Posted: September 25th, 2008 | Author: ccollins | Filed under: General | Tags: School, Work | 2 Comments »Yesterday was my last day at what is now my PreviousJob. The scheduled team farewell lunch was canceled (too much work), but my boss wrote a poem entitled Ode to Charles. It was nice. I’ve got some stuff to take care of these next few days, and I’ll be starting my CurrentPosition (at Cardinal Stritch University) on Monday.
It has been my experience that when a person leaves a company, (some) people that remain use their absence as a way to either cover up their own mistakes/failures or to boost their own image. This is just a crumby way to be, but it does raise an interesting set of issues and challenges if the person who left comes back. I expect to have to deal with some of this at my CurrentPosition.
I started work there in April of 2002 with the useful instruction “Build an Intranet.” That was it… that was the whole job, and so I did. Here’s the situation at the time:
- We were running this terrible email server [IMail]
- The Windows Domain+Active Directory was very new and not really ready for prime time
- We had contracted with a small local company on a few projects… they elected to use ColdFusion (yikes!)
- I was not provided any information about the web-based student information system we’d purchased but not yet implemented
- ASP.NET was still 1.0 and was not being used anywhere else in the organization
- I knew some Classic ASP and knew that is sucked… bad!
- I new a fair amount of PHP
And so, I built the intranet suite with PHP and MS-SQL, eventually integrating it with the new MS-Exchange server, the new student information system, Active Directory, and the financial aid systems. I knew that my boss had taken a chance hiring me and I wanted to make sure that he did not regret it, so I turned this project around in a few months. It was still being used 5 years later, though it had needed a lot of attention.

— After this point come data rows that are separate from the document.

Lemma run_blocks_split (seq : Sequence) (before after : list (Z * EventRow))
      (key : Z) (row : EventRow) (isc : I) (signal : list (list Sig)) :
  run_blocks seq (before ++ (key, row) :: after) isc signal
  = ('(isc, signal) <- run_blocks seq before isc signal ;;
     '(isc, signal) <-
       run_kind (grad_raster_time seq) (rf_raster_time seq) (dispatch row)
                (get_block seq key) isc signal ;;
     run_blocks seq after isc signal).
Proof.
  rewrite run_blocks_app.
  destruct (run_blocks seq before isc signal) as [[isc' signal']|e];
    [|reflexivity].
  cbn [bind run_blocks]. now rewrite apply_block_run_kind.
Qed.

End DispatchFacts.

Lemma nonzero_true (z : Z) : nonzero z = true <-> z <> 0%Z.
Proof. unfold nonzero. rewrite negb_true_iff. apply Z.eqb_neq. Qed.

Lemma nonzero_false (z : Z) : nonzero z = false <-> z = 0%Z.
Proof. unfold nonzero. rewrite negb_false_iff. apply Z.eqb_eq. Qed.

Lemma dispatch_cases (row : EventRow) :
  (dispatch row = Some Delay <-> ev0 row <> 0%Z)
  /\ (dispatch row = Some Rf <-> ev0 row = 0%Z /\ ev1 row <> 0%Z)
  /\ (dispatch row = Some Adc
      <-> ev0 row = 0%Z /\ ev1 row = 0%Z /\ ev5 row <> 0%Z)
  /\ (dispatch row = Some GradOnly
      <-> ev0 row = 0%Z /\ ev1 row = 0%Z /\ ev5 row = 0%Z
          /\ (ev2 row <> 0%Z \/ ev3 row <> 0%Z \/ ev4 row <> 0%Z))
  /\ (dispatch row = None
      <-> ev0 row = 0%Z /\ ev1 row = 0%Z /\ ev5 row = 0%Z
          /\ ev2 row = 0%Z /\ ev3 row = 0%Z /\ ev4 row = 0%Z).
Proof.
  unfold dispatch.
  destruct (nonzero (ev0 row)) eqn:E0; [apply nonzero_true in E0|apply nonzero_false in E0];
  destruct (nonzero (ev1 row)) eqn:E1; [apply nonzero_true in E1|apply nonzero_false in E1| apply nonzero_true in E1|apply nonzero_false in E1];
  destruct (nonzero (ev5 row)) eqn:E5;
  try (apply nonzero_true in E5); try (apply nonzero_false in E5);
  destruct (nonzero (ev2 row)) eqn:E2;
  try (apply nonzero_true in E2); try (apply nonzero_false in E2);
  destruct (nonzero (ev3 row)) eqn:E3;
  try (apply nonzero_true in E3); try (apply nonzero_false in E3);
  destruct (nonzero (ev4 row)) eqn:E4;
  try (apply nonzero_true in E4); try (apply nonzero_false in E4);
  simpl; repeat split; intros; try discriminate; try tauto;
  intuition congruence.
Qed.

Lemma sorted_split (l1 l2 : list (Z * EventRow)) (key : Z) (row : EventRow) :
  StronglySorted Z.lt (map fst (l1 ++ (key, row) :: l2)) ->
  Forall (fun kr => (fst kr < key)%Z) l1
  /\ Forall (fun kr => (key < fst kr)%Z) l2.
Proof.
  induction l1 as [|[k r] l1 IH]; simpl; intros Hs.
  - split; [constructor|].
    apply StronglySorted_inv in Hs as [_ Hall].
    rewrite Forall_map in Hall. exact Hall.
  - apply StronglySorted_inv in Hs as [Hs Hall].
    destruct (IH Hs) as [H1 H2]. split; [|exact H2].
    constructor; [|exact H1].
    rewrite Forall_forall in Hall. apply Hall.
    rewrite map_app. apply in_or_app. right. now left.
Qed.

Lemma split_by_key (l1 l2 : list (Z * EventRow)) (key : Z) (row : EventRow) :
  StronglySorted Z.lt (map fst (l1 ++ (key, row) :: l2)) ->
  forall k r, In (k, r) (l1 ++ (key, row) :: l2) ->
              ((k < key)%Z <-> In (k, r) l1).
Proof.
  intros Hs k r Hin. destruct (sorted_split _ _ _ _ Hs) as [H1 H2].
  rewrite Forall_forall in H1, H2. split.
  - intros Hlt. apply in_app_or in Hin as [Hin|[Heq|Hin]]; [exact Hin| |].
    + injection Heq as -> ->. lia.
    + specialize (H2 _ Hin). simpl in H2. lia.
  - intros Hin1. exact (H1 _ Hin1).
Qed.

(** C2, as the code has it: at most one event kind is dispatched per
    block, the first in the order delay, RF, ADC, gradients only whose
    identifiers are not 0, and none when all six identifiers are 0; for
    every table, the blocks are handled one after the other in the
    iteration order of the table, each from the state and the signal
    left by the blocks before it in the table; these are the blocks of
    smaller key exactly when the keys of the table are increasing. *)
Theorem dispatch_by_priority
        {I Sig : Type} `{SpinGroup I Sig}
        (seq : Sequence) (before after : list (Z * EventRow))
        (key : Z) (row : EventRow) :
  block_events seq = before ++ (key, row) :: after ->
  (forall dt_grad dt_rf r blk (isc : I) (signal : list (list Sig)),
      apply_block dt_grad dt_rf r blk isc signal
      = run_kind dt_grad dt_rf (dispatch r) blk isc signal)
  /\ (forall r,
         (dispatch r = Some Delay <-> ev0 r <> 0%Z)
         /\ (dispatch r = Some Rf <-> ev0 r = 0%Z /\ ev1 r <> 0%Z)
         /\ (dispatch r = Some Adc
             <-> ev0 r = 0%Z /\ ev1 r = 0%Z /\ ev5 r <> 0%Z)
         /\ (dispatch r = Some GradOnly
             <-> ev0 r = 0%Z /\ ev1 r = 0%Z /\ ev5 r = 0%Z
                 /\ (ev2 r <> 0%Z \/ ev3 r <> 0%Z \/ ev4 r <> 0%Z))
         /\ (dispatch r = None
             <-> ev0 r = 0%Z /\ ev1 r = 0%Z /\ ev5 r = 0%Z
                 /\ ev2 r = 0%Z /\ ev3 r = 0%Z /\ ev4 r = 0%Z))
  /\ (forall isc : I,
         apply_pulseq isc seq
         = ('(isc, signal) <- run_blocks seq before isc [] ;;
            '(isc, signal) <-
              run_kind (grad_raster_time seq) (rf_raster_time seq)
                       (dispatch row) (get_block seq key) isc signal ;;
            run_blocks seq after isc signal))
  /\ (StronglySorted Z.lt (map fst (block_events seq)) ->
      forall k r, In (k, r) (block_events seq) ->
                  ((k < key)%Z <-> In (k, r) before)).
Proof.
  intros Hev. split; [|split; [|split]].
  - intros. apply apply_block_run_kind.
  - apply dispatch_cases.
  - intros isc. unfold apply_pulseq. rewrite Hev. apply run_blocks_split.
  - rewrite Hev. apply split_by_key.
Qed.

Lemma dispatch_by_priority_witness :
  dispatch delay_grad_row = Some Delay
  /\ apply_pulseq (@nil Call) unsorted_seq
     = ('(isc, signal) <-
          run_kind (1 # 100000) (1 # 1000000) (Some Delay) delay_grad_blk
                   (@nil Call) [] ;;
        run_blocks unsorted_seq [(1%Z, grad_row_ev)] isc signal)
  /\ apply_pulseq (@nil Call) (adc_seq 3)
     = ('(isc, signal) <- run_blocks (adc_seq 3) [(1%Z, grad_row_ev)] [] [] ;;
        '(isc, signal) <-
          run_kind (1 # 100000) (1 # 1000000) (Some Adc) (adc_blk 3)
                   isc signal ;;
        Ok (isc, signal))
  /\ ((1 < 2)%Z <-> In (1%Z, grad_row_ev) [(1%Z, grad_row_ev)]).
Proof.
  destruct (dispatch_by_priority (H := Recorder) unsorted_seq
              [] [(1%Z, grad_row_ev)] 2%Z delay_grad_row eq_refl)
    as (_ & Hd & Hrun & _).
  destruct (dispatch_by_priority (H := Recorder) (adc_seq 3)
              [(1%Z, grad_row_ev)] [] 2%Z grad_adc_row eq_refl)
    as (_ & _ & Hrun' & Hkeys).
  split; [apply Hd; discriminate|].
  split; [exact (Hrun [])|]. split; [exact (Hrun' [])|].
  apply Hkeys; [repeat constructor|simpl; auto].
Defined.

(** C2 fails twice.  On a block whose six event identifiers are all 0,
    no event kind is dispatched and the isochromat receives no call.  On
    a table that holds key 2 before key 1, the block of key 2 (a delay)
    is handled before the block of key 1 (a gradient), where ascending
    key order handles the gradient first. *)
Lemma empty_block_and_unsorted_table :
  (~ (exists k, dispatch zero_row = Some k)
   /\ apply_block (1 # 100000) (1 # 1000000) zero_row no_event
                  (@nil Call) (@nil (list nat))
      = Ok ([], []))
  /\ exists grad_call,
       map fst (block_events unsorted_seq) = [2; 1]%Z
       /\ apply_pulseq (@nil Call) unsorted_seq
          = Ok ([CallDelay 5; grad_call], [])
       /\ apply_pulseq (@nil Call) sorted_seq
          = Ok ([grad_call; CallDelay 5], [])
       /\ grad_call <> CallDelay 5.
Proof.
  split.
  - split; [intros [k E]; discriminate E | reflexivity].
  - eexists. split; [reflexivity|]. split; [vm_compute; reflexivity|].
    split; [vm_compute; reflexivity|discriminate].
Qed.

Somewhere along the line, the University decided to redesign their marketing website and needed a CMS solution. The site was pretty complex and required integration with a number of internal systems, so a custom solution seemed in order. PHP and MS-SQL had served well for the intranet and there was a bit of a time crunch, so the new custom StritchCMS was built onto the Intranet. Almost as soon at that was finished, the new version of the student information system was released, shiny and new with .NET, and so we had to get this up and running. It was not a bad system, but it was a big change in the way the University did business. This was good news and had the potential to really move the University forward. The bad news was that the head of my department decided that this new system would not be supported by the PC Support area. Instead, all support calls related to this University wide, paradigm changing, not-entirely-welcome application would be supported by one person: Me.
And that, dear friends, is when things started going downhill. More hacks where put in place to address short term needs, more projects were delayed and delayed as more and more time was spent supporting this application (not to mention the Intranet and the CMS, neither of which were supported by the PC Support area). Sleep was lost… hair was lost… motivation was lost. It sucked, and I ended up leaving an organization I believed in and had genuinely enjoyed.
But, you may be asking yourself, why would I go back to that? Here’s why:
- New boss; Right before I left, the University had hired a new head of the technology department. I participated in the selection process, and I thought she would be great… but I left before she started.
- New position; I’m returning to the University in a new position, doing more front end, consumer facing stuff.
- Same mission; I always thought that the work the University did was important and it was difficult to leave.
- Gotta get back to school; My PreviousJob didn’t really allow me the time or $$$ to get back to school.
I think it’ll be good… and maybe people took the high road.